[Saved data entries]
○ ○ ○

(** Everything the assembler reads from the snapshot goes through
    [found_content]. *)
Lemma process_section_ext (df df' : Table) :
  (forall u, found_content df u = found_content df' u) ->
  forall pp section data,
    process_section df pp section data = process_section df' pp section data.
Proof.
  intros Hext pp section data. unfold process_section.
  destruct (is_skip (selected data)); [reflexivity|].
  destruct (is_multi section).
  - destruct (selected data) as [s|l]; [reflexivity|].
    rewrite !loop_items.
    rewrite (list_omap_ext (found_content df) (found_content df')
               (chosen_titles l) (chosen_titles l)); [reflexivity|].
    induction (chosen_titles l); constructor; auto.
  - destruct (selected data) as [s|l].
    + destruct (s =? "Write your own"); [reflexivity|].
      now rewrite !emit_single, Hext.
    + now rewrite !emit_single, Hext.
Qed.

Lemma generate_prompt_ext (df df' : Table) :
  (forall u, found_content df u = found_content df' u) ->
  forall selections rf,
    _generate_prompt selections df rf = _generate_prompt selections df' rf.
Proof.
  intros Hext selections rf. rewrite !generate_prompt_blocks.
  replace (blocks df' selections) with (blocks df selections); [reflexivity|].
  unfold blocks. induction selections as [|sd sels IH]; simpl; [reflexivity|].
  now rewrite IH, (process_section_ext df df' Hext).
Qed.

(** ** The element store *)

Lemma already_exists_false (df : Table) (t ty : string) :
  ElementCreator.already_exists df t ty = false ->
  forall j e, df !! j = Some e -> ~ (title e = t /\ type e = ty).
Proof.
  intros Hex j e Hj [Ht Hty].
  assert (ElementCreator.already_exists df t ty = true) as Habs; [|congruence].
  unfold ElementCreator.already_exists. apply existsb_exists. exists e. split.
  - apply list_elem_of_In, list_elem_of_lookup. eauto.
  - subst. now rewrite !String.eqb_refl.
Qed.

Lemma already_exists_true (df : Table) (t ty : string) :
  ElementCreator.already_exists df t ty = true <->
  exists e, In e df /\ title e = t /\ type e = ty.
Proof.
  unfold ElementCreator.already_exists. rewrite existsb_exists.
  split; intros (e & Hin & H); exists e; split; try assumption.
  - apply andb_true_iff in H as [H1 H2]. now apply String.eqb_eq in H1, H2.
  - destruct H as [-> ->]. now rewrite !String.eqb_refl.
Qed.

(** Appending a row whose title and type no row has keeps the invariant. *)
Lemma unique_append (df : Table) (e : Element) :
  unique_title_type df ->
  (forall j e', df !! j = Some e' -> ~ (title e' = title e /\ type e' = type e)) ->
  unique_title_type (df ++ [e]).
Proof.
  intros Hu Hfresh i j ei ej Hi Hj Ht Hty.
  apply lookup_app_Some in Hi, Hj.
  destruct Hi as [Hi|[Hli Hi]], Hj as [Hj|[Hlj Hj]].
  - now apply (Hu i j ei ej).
  - apply list_lookup_singleton_Some in Hj as [_ <-].
    exfalso. now apply (Hfresh i ei Hi).
  - apply list_lookup_singleton_Some in Hi as [_ <-].
    exfalso. now apply (Hfresh j ej Hj).
  - apply list_lookup_singleton_Some in Hi as [Hi _].
    apply list_lookup_singleton_Some in Hj as [Hj _]. lia.
Qed.

(** Overwriting row [i] with a title and type that no other row has keeps
    the invariant. *)
Lemma unique_insert (df : Table) (i : nat) (e : Element) :
  unique_title_type df ->
  (forall j e', j <> i -> df !! j = Some e' ->
                ~ (title e' = title e /\ type e' = type e)) ->
  unique_title_type (<[i := e]> df).
Proof.
  intros Hu Hfresh j1 j2 e1 e2 H1 H2 Ht Hty.
  apply list_lookup_insert_Some in H1, H2.
  destruct H1 as [(<- & <- & _)|[Hn1 H1]], H2 as [(<- & <- & _)|[Hn2 H2]].
  - reflexivity.
  - exfalso. apply (Hfresh j2 e2); [congruence | assumption | now split].
  - exfalso. apply (Hfresh j1 e1); [congruence | assumption | now split].
  - now apply (Hu j1 j2 e1 e2).
Qed.

(** An action that does not answer [Added] leaves the file as it was. *)
Lemma add_rejected_unchanged (store : Table) (ty t c : string) :
  fst (ElementCreator.render store ty t c) <> ElementCreator.Added ->
  snd (ElementCreator.render store ty t c) = store.
Proof.
  unfold ElementCreator.render.
  destruct (negb (Py.truthy (Py.strip t))); [reflexivity|].
  destruct (negb (Py.truthy (Py.strip c))); [reflexivity|].
  destruct (ElementCreator.already_exists store t ty); [reflexivity|].
  simpl. congruence.
Qed.

(** With a title and a content that are not blank, the answer is
    [AlreadyExists] exactly when a row has the title as typed, before
    trimming, and the type. *)
Lemma add_duplicate_iff_typed_title (store : Table) (ty t c : string) :
  Py.truthy (Py.strip t) = true -> Py.truthy (Py.strip c) = true ->
  fst (ElementCreator.render store ty t c) = ElementCreator.AlreadyExists
  <-> exists e, In e store /\ title e = t /\ type e = ty.
Proof.
  intros Ht Hc. rewrite <- already_exists_true.
  unfold ElementCreator.render. rewrite Ht, Hc. simpl.
  destruct (ElementCreator.already_exists store t ty); simpl; split; congruence.
Qed.

Lemma unique_two_roles : unique_title_type two_roles.
Proof.
  intros i j ei ej Hi Hj Ht Hty.
  destruct i as [|[|i]], j as [|[|j]]; simpl in *; try reflexivity; try discriminate;
    injection Hi as <-; injection Hj as <-; discriminate.
Qed.

Lemma unique_one_role : unique_title_type one_role.
Proof.
  intros i j ei ej Hi Hj _ _.
  destruct i as [|i], j as [|j]; simpl in *; try reflexivity; discriminate.
Qed.

(** C3 as stated fails: an update that succeeds turns a table without
    duplicates into one where two rows share title and type. *)
Lemma C3_update_creates_duplicate :
  unique_title_type two_roles
  /\ ElementEditor._render_element two_roles 1 "Analyst" "role" "You edit text."
     = (ElementEditor.Updated,
        [ mkElement "Analyst" "role" "You analyse data.";
          mkElement "Analyst" "role" "You edit text." ])
  /\ ~ unique_title_type
         [ mkElement "Analyst" "role" "You analyse data.";
           mkElement "Analyst" "role" "You edit text." ].
Proof.
  split; [exact unique_two_roles|]. split; [reflexivity|].
  intros Hu.
  specialize (Hu 0 1 _ _ eq_refl eq_refl eq_refl eq_refl). discriminate.
Qed.

(** The check reads the title as typed and the row stores it trimmed: a title
    that differs from a stored one by surrounding blanks only is added, and
    the table then holds the pair of title and type twice. *)
Lemma add_accepts_padded_duplicate (store : Table) (ty t c : string) (e : Element) :
  In e store -> title e = Py.strip t -> type e = ty ->
  ElementCreator.already_exists store t ty = false ->
  Py.truthy (Py.strip t) = true -> Py.truthy (Py.strip c) = true ->
  ElementCreator.render store ty t c
  = (ElementCreator.Added, store ++ [mkElement (Py.strip t) ty (Py.strip c)])
  /\ ~ unique_title_type (store ++ [mkElement (Py.strip t) ty (Py.strip c)]).
Proof.
  intros Hin Ht Hty Hex Htt Htc. split.
  - unfold ElementCreator.render. now rewrite Htt, Htc, Hex.
  - intros Hu.
    apply list_elem_of_In, list_elem_of_lookup in Hin as [i Hi].
    pose proof (lookup_lt_Some _ _ _ Hi) as Hlt.
    assert (i = length store); [|lia].
    apply (Hu i (length store) e (mkElement (Py.strip t) ty (Py.strip c))).
    + apply lookup_app_Some. now left.
    + apply lookup_app_Some. right. split; [lia|]. now rewrite Nat.sub_diag.
    + exact Ht.
    + exact Hty.
Qed.

(** C4, at the failing input: the table holds the role "Analyst"; adding the
    role " Analyst" (a leading blank) answers [Added] and stores a second
    row with title "Analyst" and type "role". *)
Theorem C4_add_misses_trimmed_duplicate :
  ElementCreator.render one_role "role" " Analyst" "You analyse numbers."
  = (ElementCreator.Added,
     [ mkElement "Analyst" "role" "You analyse data.";
       mkElement "Analyst" "role" "You analyse numbers." ]).
Proof. reflexivity. Qed.

(** ** Bulk upload *)

Lemma has_required_columns (new_df : DataFrame) :
  forallb (SidebarTools.has_column new_df) CSV_COLUMNS = false
  <-> exists c, In c CSV_COLUMNS /\ ~ In c (columns new_df).
Proof.
  assert (forall c, SidebarTools.has_column new_df c = true <-> In c (columns new_df)) as Hc.
  { intros c. unfold SidebarTools.has_column. rewrite existsb_exists. split.
    - intros (x & Hin & Hx). apply String.eqb_eq in Hx. now subst.
    - intros Hin. exists c. split; [assumption | apply String.eqb_refl]. }
  split.
  - intros Hf.
    destruct (forallb (SidebarTools.has_column new_df) CSV_COLUMNS) eqn:E; [discriminate|].
    clear Hf. induction CSV_COLUMNS as [|c cs IH]; simpl in E; [discriminate|].
    apply andb_false_iff in E as [E|E].
    + exists c. split; [now left|]. intros Hin. apply Hc in Hin. congruence.
    + destruct (IH E) as (c' & Hin & Hn). exists c'. split; [now right | assumption].
  - intros (c & Hin & Hn).
    destruct (forallb (SidebarTools.has_column new_df) CSV_COLUMNS) eqn:E; [|reflexivity].
    exfalso. apply Hn, Hc. rewrite forallb_forall in E. now apply E.
Qed.

(** C5, as the code has it: an upload is refused exactly when one of the
    columns title, type, content is missing from the uploaded table, and then
    the stored table is untouched; any other upload, with extra columns or
    not, is accepted and the stored table becomes the uploaded rows
    restricted to the three columns. *)
Theorem C5_upload_refused_iff_column_missing (store : Table) (new_df : DataFrame) :
  (fst (SidebarTools.render store (Some new_df)) = SidebarTools.MustHaveColumns
   <-> exists c, In c CSV_COLUMNS /\ ~ In c (columns new_df))
  /\ (fst (SidebarTools.render store (Some new_df)) = SidebarTools.MustHaveColumns ->
      snd (SidebarTools.render store (Some new_df)) = store)
  /\ (fst (SidebarTools.render store (Some new_df)) <> SidebarTools.MustHaveColumns ->
      SidebarTools.render store (Some new_df)
      = (SidebarTools.UploadedAndSaved, SidebarTools.select_csv_columns new_df)).
Proof.
  rewrite <- has_required_columns. unfold SidebarTools.render.
  destruct (forallb (SidebarTools.has_column new_df) CSV_COLUMNS); simpl;
    repeat split; congruence.
Qed.

Lemma C5_upload_refused_iff_column_missing_witness :
  SidebarTools.render example_elements (Some (mkFrame ["title"; "content"] [["Concise"; "Be concise."]]))
  = (SidebarTools.MustHaveColumns, example_elements).
Proof.
  pose proof (C5_upload_refused_iff_column_missing example_elements
                (mkFrame ["title"; "content"] [["Concise"; "Be concise."]]))
    as (_ & Hkeep & _).
  specialize (Hkeep eq_refl). reflexivity.
Defined.

(** C5 as stated fails: an upload whose columns are title, type, content and
    notes is accepted and replaces the stored table. *)
Lemma C5_extra_column_accepted :
  In "notes" (columns upload_with_notes)
  /\ ~ In "notes" CSV_COLUMNS
  /\ SidebarTools.render example_elements (Some upload_with_notes)
     = (SidebarTools.UploadedAndSaved, [ mkElement "Concise" "tone" "Be concise." ]).
Proof.
  split; [simpl; tauto|]. split; [|reflexivity].
  simpl. intros [H|[H|[H|[]]]]; discriminate.
Qed.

○ ○ ○

=== WHAT IS NEEDED ===
Out of the entries above, write out only the lines between the line holding "(chosen_titles l) (chosen_titles" and the line holding "Lemma generate_prompt_ext (df", inclusive, each exactly as given.

=== TASK ANSWER ===
               (chosen_titles l) (chosen_titles l)); [reflexivity|].
    induction (chosen_titles l); constructor; auto.
  - destruct (selected data) as [s|l].
    + destruct (s =? "Write your own"); [reflexivity|].
      now rewrite !emit_single, Hext.
    + now rewrite !emit_single, Hext.
Qed.

Lemma generate_prompt_ext (df df' : Table) :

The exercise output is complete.